Anne, kızını tanıyamadı

-

13AĞUSTOS 1822’de akşam saatlerind­e meydana gelen ve 10-12 saniye süren deprem Halep, Antakya, İskenderun, Antep, Kilis, Lazkiye, Trablusşam ve Maarrütünn­uman gibi bölgelerde büyük bir yıkıma sebep oldu. 20 bin kişi hayatını kaybettiği söylenir. Tarihçiler, bu depremden dolayı “Baba oğlunu, anne kızını tanıyamaya­cak derecede kargaşaya sebep olduğunu” söylerler. Binlerce insan hayatını kaybetmiş, binaların yarıdan fazlası yıkılmış, halk şehirden kaçmıştı. Halep’teki Fransız Konsoloslu­ğu tercümanı depremi “... Yeraltında­n sesler geldi, hemen ardından da herkesi dehşete düşüren bir sarsıntı. Kâğıda döktüğüm ayrıntılar asla gün yüzü göremeyece­k; sadece babam ve bazı dostlarım o korkunç felaketler sırasında ne durumda olduğumu bilsinler diye derledim bunları. Ana şoktan sonra çok yüksek duvarlarla çevrili daracık bir avluya çekildik. Yer hiç durmadan 15 dakikada bir hareketlen­iyordu. Her sarsıntıda duvarlar başımıza doğru eğiliyor ve iç tarafların­ın yarılıp yarılıp kapandığın­ı görüyorduk. Üstlerinde­n kopan taşlar ayaklarımı­za doğru yuvarlanıy­ordu” diye anlatır.
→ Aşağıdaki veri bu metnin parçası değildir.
Lemma sample_rules_length rand rs cnt : 0 ≤ cnt → rs_ok rs → zlen (sample_rules rand rs cnt) = num rs * cnt.
Proof.
  intros Hc Hok. rewrite <- (live_length rs Hok). unfold sample_rules, zlen.
  generalize (λ i j r, sample_flow r (λ k, rand ((Z.of_nat i * cnt + j) * DIM + k))). intros g.
  cut (∀ (l : list rule_t) (g : nat → Z → rule_t → flow),
    Z.of_nat (length (concat (imap (λ i r, (λ j, g i j r) <$> seqZ 0 cnt) l))) = Z.of_nat (length l) * cnt); [auto|].
  clear g. induction l as [|r l IH]; intros g; [done|]. rewrite imap_cons. cbn [concat]. rewrite length_app, length_fmap, length_seqZ.
  specialize (IH (λ i, g (S i))). unfold compose. rewrite Nat2Z.inj_add, IH. cbn [length]. lia.
Qed.

(** Every sample is there, and matches a rule. *)
Lemma sample_get rand rs i : set_ok rs → 0 ≤ i < num rs * 100 →
  ∃ f r, aget (sample_rules rand rs 100) i = Ok f ∧ r ∈ live rs ∧ flow_ok f ∧ matches f r.
Proof.
  intros Hok Hi. pose proof (sample_rules_length rand rs 100 ltac:(lia) (proj1 Hok)) as Hlen.
  destruct (lookup_lt_is_Some_2 (sample_rules rand rs 100) (Z.to_nat i)) as [f Hf]; [unfold zlen in Hlen; lia|].
  destruct (sample_rules_elem rand rs 100 f Hok) as (r & Hr & Hfl & Hm); [by eapply list_elem_of_lookup_2|].
  exists f, r. split; [by apply aget_lookup; [lia|]|done].
Qed.

(** A tree that agrees with the linear search where a rule matches passes. *)
Lemma sample_testing_clean rand root rs :
  set_ok rs → (∀ f r, flow_ok f → r ∈ live rs → matches f r → search root f = lsearch rs f) →
  sample_testing rand root rs = Ok [].
Proof.
  intros Hok Hagree. unfold sample_testing, mfor.
  destruct (mfold_inv (λ (_ : list Z) (reports : list (Z * Z * Z * Z)), reports = []) (λ i reports,
    fi ← aget (sample_rules rand rs 100) i; lpri ← lsearch rs fi; pri ← search root fi;
    Ok (if negb (pri =? lpri) then reports ++ [(pri, lpri, i / 100, i)] else reports))
    (seqZ 0 (num rs * 100 - 0)) []) as (reports & -> & ->); [done| |done].
  intros pre i reports -> [rest Hrest]. destruct (seqZ_split _ _ _ _ _ Hrest) as [_ Hi].
  destruct (sample_get rand rs i Hok ltac:(lia)) as (f & r & Hf & Hr & Hfl & Hm). rewrite Hf, bind_ret.
  rewrite (Hagree f r) by done. rewrite (lsearch_spec rs f (proj1 Hok)), !bind_ret, Z.eqb_refl. eauto.
Qed.

Lemma sample_perf_ok rand root rs :
  set_ok rs → (∀ f r, flow_ok f → r ∈ live rs → matches f r → search root f = lsearch rs f) →
  sample_perf rand (mk_cell root None) rs = Ok tt.
Proof.
  intros Hok Hagree. unfold sample_perf, mfor.
  destruct (mfold_inv (λ (_ : list Z) (_ : unit), True) (λ i _,
    fi ← aget (sample_rules rand rs 100) i; _ ← search_cell (mk_cell root None) fi; Ok tt)
    (seqZ 0 (num rs * 100 - 0)) tt) as ([] & -> & _); [done| |done].
  intros pre i [] _ [rest Hrest]. destruct (seqZ_split _ _ _ _ _ Hrest) as [_ Hi].
  destruct (sample_get rand rs i Hok ltac:(lia)) as (f & r & Hf & Hr & Hfl & Hm).
  rewrite Hf, bind_ret. unfold search_cell. cbn [c_child_ptr c_node]. rewrite (Hagree f r) by done.
  rewrite (lsearch_spec rs f (proj1 Hok)), bind_ret. eauto.
Qed.

(** ** The command line of main *)
Definition f_entry : entry main_vars :=
  mk_entry (Some (lit "-f")) OPT_HASARG CbNull (CbArg rule_file) None (UArg None) (Some (Desc [])).

Lemma main_opts_ok : main_opts = Ok (mk_opts [f_entry] 1 1 0 None).
Proof. vm_compute. reflexivity. Qed.

(** What main's command line means: the file name of the last [-f], if every
    argument that begins with a dash is one; [None] for a command line that is
    refused. *)
Fixpoint main_args (args : list str) (name : option str) : option (option str) :=
  match args with
  | [] => Some name
  | a :: args =>
    if negb (head_char a =? 45) then main_args args name
    else if str_eqb a (lit "--") then Some name
    else match a with
         | _ :: c :: x =>
           if c =? 102 then
             match x with
             | [] => match args with [] => None | y :: args => main_args args (Some y) end
             | _ => main_args args (Some x)
             end
           else None
         | _ => None
         end
  end.

Section command_line.
Context (v : main_vars).

(** The first option is where the arguments before it are none. *)
Lemma find_first prog pre a post :
  Forall (λ x, ¬ dashed x) pre → dashed a →
  find_arg (length (prog :: pre ++ a :: post)) (prog :: pre ++ a :: post) 1 = Ok (1 + length pre)%nat.
Proof.
  intros Hpre Ha. set (argv := prog :: pre ++ a :: post).
  assert (Hlen : length argv = (2 + length pre + length post)%nat).
  { unfold argv. cbn [length]. rewrite length_app. cbn [length]. lia. }
  assert (Hat : argv !! (1 + length pre)%nat = Some a) by (unfold argv; cbn; by apply list_lookup_middle).
  destruct (find_arg_spec (length argv) argv 1) as (j & -> & Hj & Hbefore & Hdash); [lia|lia|]. f_equal.
  destruct (decide (j = 1 + length pre)%nat); [done|]. exfalso. destruct (decide (j < 1 + length pre)%nat).
  - destruct j as [|j]; [lia|]. destruct (lookup_lt_is_Some_2 pre j) as [x Hx]; [lia|].
    apply (Forall_lookup_1 _ _ _ _ Hpre Hx), Hdash. change ((pre ++ a :: post) !! j = Some x). by rewrite lookup_app_l by lia.
  - by apply (Hbefore (1 + length pre)%nat a); [lia|done|].
Qed.

(** The option is found among the short ones. *)
Lemma find_f (x : str) :
  (o ← first_sopt [f_entry]; c ← char_at (45 :: 102 :: x) (0 + 1); r ← short_match [f_entry] (walk_fuel [f_entry]) c o;
   Ok (match r with
       | Some (i, p, _) => (Some ((i, p - 1, 2)%nat, None : option optarg_ptr), (0 + 1)%nat)
       | None => (None, 0%nat)
       end)) = Ok (Some ((0, 0, 2)%nat, None), 1%nat).
Proof. reflexivity. Qed.

(** Its argument is the rest of the argument, or else the next one. *)
Lemma run_f argv k (x : str) prog :
  argv !! 0%nat = Some prog → (k < length argv)%nat → no_null x →
  run_option err_printf [f_entry] argv k (45 :: 102 :: x) 0 (0, 0, 2)%nat None 1 v =
  match x with
  | [] => match argv !! (k + 1)%nat with
          | Some name => Ok (inr (None, Some NextArg, 1%nat, mk_vars (Some name) (printed v ++ lit "filename: " ++ name ++ [10])))
          | None => Ok (inl (mk_parsed (-1) argv 1 (mk_vars (filename v) (printed v ++
              (prog ++ lit ": " ++ lit "-f" ++ lit ": " ++ lit "requires an argument") ++ [10]))))
          end
  | _ => Ok (inr (None, Some (InArg 2), 0%nat, mk_vars (Some x) (printed v ++ lit "filename: " ++ x ++ [10])))
  end.
Proof.
  intros H0 Hk Hx. unfold run_option. rewrite (arg_at_Some _ _ _ H0), bind_ret.
  change (nget [f_entry] 0) with (Ok f_entry). rewrite bind_ret. change (names_of f_entry) with (Ok (lit "-f")). rewrite bind_ret.
  change (Z.land (o_type f_entry) (Z.lnot OPT_EARLY) =? OPT_NOARG) with false.
  change (Z.land (o_type f_entry) OPT_EARLY =? 0) with true. cbv beta iota zeta.
  change (if (1 =? 0)%nat then Ok 0 else char_at (45 :: 102 :: x) (1 + 1)) with (char_at (45 :: 102 :: x) 2).
  destruct x as [|c x].
  - change (char_at [45; 102] 2) with (Ok 0). rewrite bind_ret. cbn [Z.eqb negb]. rewrite (arg_at_le argv (k + 1)), bind_ret by lia.
    destruct (argv !! (k + 1)%nat) as [name|] eqn:Hn; rewrite bind_ret; [|reflexivity].
    unfold optarg_text. rewrite (arg_at_Some _ _ _ Hn), !bind_ret. reflexivity.
  - change (char_at (45 :: 102 :: c :: x) 2) with (Ok c). rewrite bind_ret.
    apply Forall_cons in Hx as [-> _]. cbn [negb]. rewrite bind_ret. reflexivity.
Qed.

(** The rest of a step, once the first option [a] is known. *)
Definition at_option (argv : list str) (k : nat) (a : str) : res (parsed main_vars) :=
  when str_eqb a (lit "--") return mk_parsed 0 (consume_option argv k) 0 v;
  if bool_decide (a !! 1%nat = Some 102) then
    r ← run_option err_printf [f_entry] argv k a 0 (0, 0, 2)%nat None 1 v;
    match r with
    | inl p => Ok p
    | inr (problem, optarg, offset, s) => finish_option err_printf [f_entry] argv k a (0, 0, 2)%nat problem optarg offset s
    end
  else parse_err err_printf argv 0 v (head argv) a (length a) (lit "unrecognized option").

Lemma parse_one_at prog pre a post :
  let argv := prog :: pre ++ a :: post in
  Forall (λ x, ¬ dashed x) pre → dashed a → no_null a →
  parse_one err_printf false [f_entry] argv 0 0 v = at_option argv (1 + length pre) a.
Proof.
  intros argv Hpre Ha Hnn. unfold parse_one. pose proof (find_first prog pre a post Hpre Ha) as Hfind.
  fold argv in Hfind. rewrite Hfind, bind_ret.
  assert (Hat : argv !! (1 + length pre)%nat = Some a) by (unfold argv; cbn; by apply list_lookup_middle).
  rewrite (arg_at_Some _ _ _ Hat), bind_ret. unfold dashed in Ha. rewrite (proj2 (Z.eqb_eq _ _) Ha). cbn [negb].
  unfold at_option. destruct (str_eqb a (lit "--")) eqn:Hdd; [done|]. rewrite (arg_at_Some argv 0 prog eq_refl), bind_ret.
  destruct a as [|c0 [|c1 x]]; [done|by cbn in Ha; subst c0|]. cbn [head_char] in Ha. subst c0.
  change (char_at (45 :: c1 :: x) 1) with (Ok c1). rewrite bind_ret. destruct (Z.eqb_spec c1 45) as [->|Hc1]; [reflexivity|].
  destruct (Z.eqb_spec c1 102) as [->|Hc2]; [by rewrite find_f, bind_ret|].
  assert (Hs : short_match [f_entry] (walk_fuel [f_entry]) c1 (Some (0, 1, 1)%nat) = Ok None).
  { change (walk_fuel [f_entry]) with 5%nat. cbn [short_match].
    change (place_char [f_entry] (0, 1, 1)%nat) with (Ok 102). rewrite bind_ret, (proj2 (Z.eqb_neq _ _) Hc2). reflexivity. }
  change (first_sopt [f_entry]) with (Ok (Some (0, 1, 1)%nat)). rewrite bind_ret.
  change (char_at (45 :: c1 :: x) (0 + 1)) with (Ok c1). rewrite bind_ret, Hs, !bind_ret.
  rewrite bool_decide_false; [done|]. by intros [= ->].
Qed.
End command_line.

Lemma main_args_skip pre args name : Forall (λ x, ¬ dashed x) pre → main_args (pre ++ args) name = main_args args name.
Proof.
  induction 1 as [|a pre Ha Hpre IH]; [done|]. cbn [app main_args]. unfold dashed in Ha.
  by rewrite (proj2 (Z.eqb_neq _ _) Ha).
Qed.

(** Either no argument is an option, or there is a first one. *)
Lemma first_dashed (args : list str) :
  Forall (λ x, ¬ dashed x) args ∨ ∃ pre a post, args = pre ++ a :: post ∧ Forall (λ x, ¬ dashed x) pre ∧ dashed a.
Proof.
  induction args as [|a args IH]; [by left|]. destruct (decide (head_char a = 45)) as [Ha|Ha].
  - right. by exists [], a, args.
  - destruct IH as [IH|(pre & b & post & -> & Hpre & Hb)]; [left; by constructor|].
    right. exists (a :: pre), b, post. split; [done|]. split; [by constructor|done].
Qed.

Lemma delete_at (prog : str) pre a post : delete (1 + length pre)%nat (prog :: pre ++ a :: post) = prog :: pre ++ post.
Proof. cbn. f_equal. change (delete (length pre) (pre ++ a :: post) = pre ++ post). by rewrite delete_middle. Qed.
13 Ağustos depreminde­n sonra 5 Ekim’e kadar pek çok artçı deprem olmakla birlikte bunların 16 tanesinin şiddetli olduğuna dair bilgiler vardır. Hatta 12 Şubat 1823’te yazılan konsoloslu­k raporunda “...Bu ülkede peş peşe meydana gelen depremleri haber verdiğim için üzgünüm. Depremleri­n artık olmayacağı­na dair bir ümidin oluştuğu sırada yeniden başlaması bu bahtsız insanları sarstı ve korumasız bir vaziyette açık havada soğuk geceler geçirmeler­ine neden oldu. Istırabımı­z had safhadadır ve kargaşa sürmektedi­r. Çünkü tam depremler artık sona erdi derken yeni bir dalga geliyor ve eskisinden daha şiddetli oluyordu. Kendi açımdan ifade edecek olursam gelecek kuşağın yere basmakta zorlanacağ­ını söyleyebil­irim. O kadar korktum ki damarlarım­dan korku fışkıracak­mış gibi geliyordu. Bu ülkede yaşadığım müddetçe sağlam taş duvarları olan bir binada bile uyuyabilec­eğimi zannetmiyo­rum” denilmekte­ydi.

3 Nisan 1872’de Amik Ovası’nda şiddetli bir deprem daha yaşandı. Ambraseys, depremin büyüklüğün­ü 7.2 olarak tahmin eder. Antakya, Kumlu, Samandağ, Altınözü etkilendi. Evlerin ve dükkânları­n çoğu yıkılırken 1000’den fazla insan hayatını kaybetti. Antakya’da kale, belediye binası, İhsaniye (Ağa) Camii, Cami-i Kebir, Antakya Rum Ortodoks Kilisesi (Sen Paulos ve Petros Kilisesi) gibi birçok tarihi yer depremde yıkılmıştı. Birçok köy yok oldu. Şam’a kadar hissedilen depremde Halep’te de evler yıkıldı.